TITLE:
Breast Cancer Detection and Diagnosis Using Gradient-Weighted Class Activation Mapping and Deep Learning
AUTHORS:
Adam M. Ibrahim, Mohammed Elbasheir, Ashraf Mohammed Saadeldeen, Somia Badawi, Ahmed Khalid, Amir Fadlalmola Mohammed Alamin
KEYWORDS:
Breast Cancer, Deep Learning, Detection, Gradient-Weighted, Machine Learning
JOURNAL NAME:
Journal of Intelligent Learning Systems and Applications,
Vol.17 No.4,
November
26,
2025
ABSTRACT: Breast cancer is the most common cancer among women worldwide, posing significant diagnostic challenges. Traditional diagnostic techniques, while foundational, often lack precision and fail to provide clear insights into their decision-making processes. This limitation underscores the need for advanced diagnostic tools that enhance both accuracy and interpretability.
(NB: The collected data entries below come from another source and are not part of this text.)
(* ===== verification/RamfsCalls.v ===== *)
(** * The kernel calls of the servers keep the invariant *)

From Stdlib Require Import ZifyN ZifyNat.
From stdpp Require Import base gmap numbers functions list.
From S2P Require Import Prelude Mem PageAlloc Mmu Pte MmuTree MmuSpec Objects ObjInv ObjMem Elf ElfMem.
From S2P Require Import User Servers UserSys UserMem RamfsSpec RamfsInv.

(** Keys and slots as numbers. *)
Ltac keys := unfold pool_key, fkey, file_slot, RAMFS_FILE_PAGE_START, SERVER_ACCEPT_SLOT, CLIENT_IPC_SLOT,
  MAX_FILES, MAX_CAPS in *.

Section calls.
Context `{PageAllocator G} (R S C root shm : N) (HRS : R ≠ S).
Notation kinv := (kinv R S C root shm).
Notation tabinv := (tabinv R S C root).
Notation meminv := (meminv root shm).
Implicit Types (g : G) (m : places) (st : store) (k : Kernel).

Lemma owned_move src dst x m a : m !! src = Some x → src ≠ dst → owned shm (move src dst x m) a → owned shm m a.
Proof.
  intros Hx Hne [E|(key & y & Hy & ->)]; [by left|]. rewrite lookup_move in Hy by done. right.
  repeat case_decide; simplify_eq; eauto.
Qed.

Lemma other_move src dst x m : m !! src = Some x → src ≠ dst →
  (∀ key y, m !! key = Some y → y.2 ≠ shm) → ∀ key y, move src dst x m !! key = Some y → y.2 ≠ shm.
Proof.
  intros Hx Hne Ho key y Hy. rewrite lookup_move in Hy by done. repeat case_decide; simplify_eq; eauto.
Qed.

(** The tables after a page has moved: the pool gives it to file [fd], or takes it back. *)
Lemma tabinv_move g k k' m st src dst key1 key2 x fd peer caller r sl :
  placed m → tabinv m st k → granted g k k' caller src dst x.1 peer r → pr_paddr r = x.2 →
  m !! key1 = Some x → m !! key2 = None → fd < MAX_FILES →
  ((caller = S ∧ peer = R ∧ pool_key src ∧ key1 = src ∧ dst = file_slot fd ∧ key2 = fkey fd ∧ sl = Stuck) ∨
   (caller = R ∧ peer = S ∧ pool_key dst ∧ key2 = dst ∧ src = file_slot fd ∧ key1 = fkey fd ∧ sl = Empty)) →
  tabinv (move key1 key2 x m) (<[fd := sl]> st) k'.
Proof.
  intros Hpl [F Hr Hs Hc Hl Hb Hp Hpp Hf Hfp He] [F' A P Rt _] Hpa Hx Hn Hlt Hdir.
  assert (Hne : key1 ≠ key2) by (intros ->; congruence).
  assert (Hkk : ∀ key y, move key1 key2 x m !! key = Some y → key ≠ key2 → m !! key = Some y ∧ y.1 ≠ x.1).
  { intros key y Hy Hk2. rewrite lookup_move, decide_False in Hy by done. case_decide as Hk1; [done|].
    split; [done|]. intros E. apply Hk1. eapply (pl_inj _ Hpl); eauto. }
  split; [done|by rewrite Rt|..].
  - destruct Hs as [p Hp']. specialize (Rt S). unfold pid_root in Rt. rewrite Hp' in Rt. cbn in Rt.
    destruct (find_proc (k_procs k') S); [eauto|done].
  - rewrite A, !decide_False; [done|keys; naive_solver lia..].
  - rewrite A, !decide_False; [done|keys; naive_solver lia..].
  - rewrite A, !decide_False; [done|keys; naive_solver lia..].
  - intros j Hj. rewrite A, lookup_move by done.
    destruct Hdir as [(-> & -> & H1 & -> & -> & -> & _)|(-> & -> & H1 & -> & -> & -> & _)].
    + rewrite (decide_False (P := j = fkey fd)) by (keys; lia). rewrite (decide_False (P := (S, j) = (R, _))) by naive_solver.
      destruct (decide (j = src)); [by subst; rewrite decide_True|]. rewrite decide_False by naive_solver. by apply Hp.
    + rewrite (decide_False (P := (S, j) = (R, _))) by naive_solver. rewrite (decide_False (P := j = fkey fd)) by (keys; lia).
      destruct (decide (j = dst)); [by subst; rewrite decide_True|]. rewrite decide_False by naive_solver. by apply Hp.
  - intros j y Hj Hy. rewrite P. destruct (decide (j = key2)) as [->|Hj2].
    + rewrite lookup_move, decide_True in Hy by done. simplify_eq. rewrite decide_True by done. rewrite Hpa.
      destruct Hdir as [(-> & -> & _ & _ & _ & Hk & _)|(-> & -> & _)]; [exfalso; keys; lia|done].
    + destruct (Hkk j y Hy Hj2) as [Hy' Hid]. rewrite decide_False by done. by apply (Hpp j).
  - intros fd' Hlt'. rewrite A, lookup_move by done.
    destruct Hdir as [(-> & -> & H1 & -> & -> & -> & _)|(-> & -> & H1 & -> & -> & -> & _)].
    + rewrite (decide_False (P := (R, _) = (S, _))) by naive_solver. rewrite (decide_False (P := fkey fd' = src)) by (keys; lia).
      destruct (decide (fd' = fd)); [subst; by rewrite !decide_True|]. rewrite !decide_False by (keys; naive_solver lia). by apply Hf.
    + rewrite (decide_False (P := (R, _) = (S, _))) by naive_solver. rewrite (decide_False (P := fkey fd' = dst)) by (keys; lia).
      destruct (decide (fd' = fd)); [subst; by rewrite !decide_True|]. rewrite !decide_False by (keys; naive_solver lia). by apply Hf.
  - intros fd' y Hlt' Hy. rewrite P. destruct (decide (fkey fd' = key2)) as [E|Hj2].
    + rewrite lookup_move, decide_True in Hy by done. simplify_eq. rewrite decide_True by done. rewrite Hpa.
      destruct Hdir as [(-> & -> & _ & _ & _ & Hk & ->)|(-> & -> & Hd & Hk & _)]; [|exfalso; keys; lia].
      assert (fd' = fd) as -> by (keys; lia). by rewrite fn_lookup_insert.
    + destruct (Hkk (fkey fd') y Hy Hj2) as [Hy' Hid]. rewrite decide_False by done.
      destruct (decide (fd = fd')) as [<-|]; [|rewrite fn_lookup_insert_ne by done; by apply Hfp].
      exfalso. destruct Hdir as [(_ & _ & _ & _ & _ & -> & _)|(_ & _ & _ & _ & _ & -> & _)]; [done|]. simplify_eq.
  - intros fd' Hlt'. rewrite lookup_move by done.
    destruct (decide (fd = fd')) as [<-|Hfd]; [rewrite fn_lookup_insert|rewrite fn_lookup_insert_ne by done].
    + destruct Hdir as [(_ & _ & _ & _ & _ & -> & ->)|(_ & _ & Hd & -> & _ & -> & ->)]; [by rewrite decide_True|].
      rewrite decide_False by (keys; lia). by rewrite decide_True.
    + rewrite !decide_False; [by apply He|..];
        destruct Hdir as [(_ & _ & Hd & -> & _ & -> & _)|(_ & _ & Hd & -> & _ & -> & _)]; keys; lia.
Qed.

(** The memory server gives the page in pool slot [i] to the empty slot of file [fd]. *)
Lemma grant_out g m st bs k i x fd :
  kinv g m st bs k → pool_key i → m !! i = Some x → fd < MAX_FILES → st fd = Empty →
  ∃ k', mem_grant S i SERVER_ACCEPT_SLOT (file_slot fd) k = Ret (Ok tt, k') ∧
    kinv g (move i (fkey fd) x m) (<[fd := Stuck]> st) bs k' ∧ k_mem k' = k_mem k.
Proof.
  intros [Hpl Hm Ht] Hi Hx Hlt Hst. pose proof (proj2 (ti_empty _ _ _ _ _ _ _ Ht fd Hlt) Hst) as Hn.
  assert (Hne : i ≠ fkey fd) by (keys; lia).
  destruct (mem_grant_run g k S i SERVER_ACCEPT_SLOT (file_slot fd) x.1 R (mkPageRec x.1 x.2 S None)) as (k' & E & Hg).
  - apply Ht.
  - keys; lia.
  - done.
  - keys; lia.
  - by rewrite (ti_pool _ _ _ _ _ _ _ Ht), Hx.
  - apply Ht.
  - pose proof (ti_root _ _ _ _ _ _ _ Ht) as Hr. unfold pid_root in Hr. destruct (find_proc (k_procs k) R); [eauto|done].
  - by rewrite (ti_file _ _ _ _ _ _ _ Ht fd Hlt), Hn.
  - by apply (ti_pool_page _ _ _ _ _ _ _ Ht i).
  - by intros v rt Hv.
  - exists k'. split; [done|]. pose proof (gr_mem _ _ _ _ _ _ _ _ _ Hg) as Hu. unfold unmapped in Hu. cbn in Hu.
    split; [|done]. split; [apply placed_move; [done..|right; eauto]| |].
    + rewrite Hu. pose proof (mi_pt _ _ _ _ _ _ _ Hm) as W. apply (meminv_step _ _ g g m _ st _ bs (k_mem k)); [done|by apply pt_step_refl|..|done| |].
      * intros a. by apply owned_move.
      * intros fd' Hlt'. destruct (decide (fd = fd')) as [<-|Hf]; [left|right].
        -- rewrite fn_lookup_insert. pose proof (mi_file _ _ _ _ _ _ _ Hm fd Hlt) as Hv. by rewrite Hst in Hv.
        -- rewrite fn_lookup_insert_ne by done. rewrite lookup_move, !decide_False by (keys; lia). done.
      * eapply other_move; [done..|apply Hm].
    + eapply (tabinv_move g k k' m st i (file_slot fd) i (fkey fd)); eauto. left. split_and!; done.
Qed.

(** A slot that holds a page takes no other. *)
Lemma grant_busy g m st bs k i x fd :
  kinv g m st bs k → pool_key i → m !! i = Some x → fd < MAX_FILES → st fd ≠ Empty →
  mem_grant S i SERVER_ACCEPT_SLOT (file_slot fd) k = Ret (Err SYS_ERR_EEXIST, k).
Proof.
  intros [Hpl Hm Ht] Hi Hx Hlt Hst. unfold mem_grant. rewrite bind_get.
  assert (E1 : cap_target S i k = Ok (CPage x.1)).
  { apply cap_target_ok. split; [keys; lia|]. by rewrite (ti_pool _ _ _ _ _ _ _ Ht), Hx. }
  assert (E2 : cap_target S SERVER_ACCEPT_SLOT k = Ok (CProc R)) by (apply cap_target_ok; split; [done|apply Ht]).
  rewrite E1, E2, (ti_root _ _ _ _ _ _ _ Ht), (proj2 (N.leb_gt _ _)) by (keys; lia).
  destruct (m !! fkey fd) as [y|] eqn:Hy; [|by destruct Hst; apply (ti_empty _ _ _ _ _ _ _ Ht fd Hlt)].
  assert (E3 : cap_target R (file_slot fd) k = Ok (CPage y.1)); [|by rewrite E3].
  apply cap_target_ok. split; [keys; lia|]. by rewrite (ti_file _ _ _ _ _ _ _ Ht fd Hlt), Hy.
Qed.

(** The file server gives the page of [fd] back to the empty pool slot [i]. *)
Lemma grant_back g m st bs k i x fd :
  kinv g m st bs k → pool_key i → m !! i = None → fd < MAX_FILES → m !! fkey fd = Some x →
  ∃ k', mem_grant R (file_slot fd) CLIENT_IPC_SLOT i k = Ret (Ok tt, k') ∧
    kinv g (move (fkey fd) i x m) (<[fd := Empty]> st) bs k'.
Proof.
  intros [Hpl Hm Ht] Hi Hn Hlt Hx. assert (Hne : fkey fd ≠ i) by (keys; lia).
  pose proof (mi_pt _ _ _ _ _ _ _ Hm) as W. pose proof (ti_root _ _ _ _ _ _ _ Ht) as Hroot.
  pose proof (mi_file _ _ _ _ _ _ _ Hm fd Hlt) as Hview.
  destruct (mem_grant_run g k R (file_slot fd) CLIENT_IPC_SLOT i x.1 S (mkPageRec x.1 x.2 R (map_of (st fd) fd))) as (k' & E & Hg).
  - apply Ht.
  - keys; lia.
  - done.
  - keys; lia.
  - by rewrite (ti_file _ _ _ _ _ _ _ Ht fd Hlt), Hx.
  - apply Ht.
  - apply Ht.
  - by rewrite (ti_pool _ _ _ _ _ _ _ Ht i Hi), Hn.
  - by apply (ti_file_page _ _ _ _ _ _ _ Ht).
  - intros v rt Hv Hrt. cbn in Hv, Hrt. rewrite Hroot in Hrt. injection Hrt as <-. split; [done|].
    destruct (st fd) as [| |f]; [done..|]. injection Hv as <-. destruct Hview as (y & _ & Hw & _). eauto.
  - exists k'. split; [done|]. pose proof (gr_mem _ _ _ _ _ _ _ _ _ Hg) as Hu. unfold unmapped in Hu. cbn [pr_owner pr_map_va] in Hu.
    assert (Hmem : pt_step g g (k_mem k) (k_mem k') root ∧ walk root (file_va fd) (k_mem k') = None ∧
      ∀ vb, ¬ same_slot vb (file_va fd) → walk root vb (k_mem k') = walk root vb (k_mem k)).
    { rewrite Hroot in Hu. destruct (st fd) as [| |f]; cbn [map_of] in Hu;
        [rewrite Hu; split_and!; [by apply pt_step_refl|done..]..|].
      destruct Hu as (H1 & H2 & H3). split_and!; [done| |done]. apply eq_None_not_Some. intros Hsm.
      apply is_mapped_walk in Hsm. congruence. }
    destruct Hmem as (P & Hw & Hother).
    split; [apply placed_move; [done..|by left]| |].
    + apply (meminv_step _ _ g g m _ st _ bs (k_mem k)); [done|done|..].
      * intros a. by apply owned_move.
      * apply Hother. by apply shm_va_apart.
      * intros fd' Hlt'. destruct (decide (fd = fd')) as [<-|Hf]; [left|right].
        -- by rewrite fn_lookup_insert.
        -- rewrite fn_lookup_insert_ne by done. rewrite lookup_move, !decide_False by (keys; lia). split_and!; [done..|].
           apply Hother. intros Hs%file_va_apart; [|done..]. done.
      * eapply other_move; [done..|apply Hm].
    + eapply (tabinv_move g k k' m st (file_slot fd) i (fkey fd) i); eauto. right. split_and!; done.
Qed.

(** Mapping the page of a stuck slot: the slot becomes an empty file, or stays stuck when
    the last-level table is missing and cannot be made. *)
Lemma map_page g m st bs k fd :
  kinv g m st bs k → fd < MAX_FILES → st fd = Stuck →
  (∃ g' k', mem_map R (file_slot fd) (file_va fd) k = Ret (Err SYS_ERR_EINVAL, k') ∧ kinv g' m st bs k' ∧
    tbl (k_mem k) root (PL0 (ix2 (file_va fd)) (ix1 (file_va fd))) = None) ∨
  ∃ g' k', mem_map R (file_slot fd) (file_va fd) k = Ret (Ok tt, k') ∧
    ∀ name, kinv g' m (<[fd := File (mkAFile name true [])]> st) bs k'.
Proof.
  intros [Hpl Hm Ht] Hlt Hst. destruct (file_va_facts fd Hlt) as [Ha Hl].
  destruct (m !! fkey fd) as [x|] eqn:Hx.
  2:{ apply (ti_empty _ _ _ _ _ _ _ Ht fd Hlt) in Hx. congruence. }
  pose proof (ti_file_page _ _ _ _ _ _ _ Ht fd x Hlt Hx) as Hp. rewrite Hst in Hp. cbn [map_of] in Hp.
  pose proof (mi_file _ _ _ _ _ _ _ Hm fd Hlt) as Hview. rewrite Hst in Hview. cbn [file_view] in Hview.
  assert (Hox : owned shm m x.2) by (right; eauto).
  destruct (mem_map_run g k R (file_slot fd) (file_va fd) x.1 root (mkPageRec x.1 x.2 R None)) as
    [(s' & g' & E & P & Hw & Hno)|(s' & t & g' & E & P & Hpg & Hlim & Hnone & Hw)].
  - keys; lia.
  - done.
  - lia.
  - by rewrite (ti_file _ _ _ _ _ _ _ Ht fd Hlt), Hx.
  - done.
  - apply Ht.
  - apply Hm.
  - done.
  - left. exists g', (set_mem s' k). split; [done|]. split; [split; [done| |by destruct Ht]|].
    + apply (meminv_step _ _ g g' m _ st _ bs (k_mem k)); [done|done|done|by rewrite Hw| |apply Hm].
      intros fd' Hlt'. right. split_and!; [done..|apply Hw].
    + apply Hno; [by apply Hm|done].
  - right. exists g', (set_pages t (set_mem s' k)). split; [done|]. intros name. split; [done| |].
    + apply (meminv_step _ _ g g' m _ st _ bs (k_mem k)); [done|done|done|..|apply Hm].
      * rewrite Hw, decide_False; [done|]. by apply shm_va_apart.
      * intros fd' Hlt'. destruct (decide (fd = fd')) as [<-|Hf]; [left|right].
        -- rewrite fn_lookup_insert. exists x. split; [done|]. split; [by rewrite Hw, decide_True|].
           split; [done|]. intros i b Hi. apply vget_Some_lt in Hi. change (i < 0) in Hi. lia.
        -- rewrite fn_lookup_insert_ne by done. split_and!; [done..|]. rewrite Hw, decide_False; [done|].
           intros Hs%file_va_apart; [|done..]. done.
    + assert (Hid : ∀ key y, m !! key = Some y → key ≠ fkey fd → y.1 ≠ x.1).
      { intros key y Hy Hk Ey. apply Hk. eapply (pl_inj _ Hpl); eauto. }
      destruct Ht as [F Hr Hs Hc Hlk Hb Hpo Hpp Hf Hfp He]. split; try done.
      * intros i y Hi Hy. cbn [k_pages set_pages]. rewrite Hpg, decide_False by (apply (Hid i y); [done|keys; lia]). by apply (Hpp i).
      * intros fd' y Hlt' Hy. cbn [k_pages set_pages]. rewrite Hpg. destruct (decide (fd = fd')) as [<-|Hfd].
        -- simplify_eq. rewrite fn_lookup_insert, decide_True by done. done.
        -- rewrite fn_lookup_insert_ne by done. rewrite decide_False by (apply (Hid (fkey fd') y); [done|keys; lia]). by apply Hfp.
      * intros fd' Hlt'. destruct (decide (fd = fd')) as [<-|Hfd]; [|rewrite fn_lookup_insert_ne by done; by apply He].
        rewrite fn_lookup_insert, Hx. done.
Qed.
End calls.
This study aims to integrate cutting-edge deep learning algorithms with Gradient-weighted Class Activation Mapping (Grad-CAM) to improve the accuracy and transparency of breast cancer diagnostics through mammographic analysis. We proposed robust approaches using MobileNet, Xception, and DenseNet models, enhanced with Grad-CAM, to analyze mammogram images. This integration facilitates a deeper understanding of model decisions, highlighting critical diagnostic features through visual explanations. The models were rigorously tested on the MIAS dataset to evaluate their diagnostic performance and reliability, achieving a diagnostic accuracy of 94.17%, demonstrating superior performance compared to traditional methods. The findings show significant potential for clinical application, promising to enhance patient outcomes through more accurate and transparent diagnostic practices in oncology.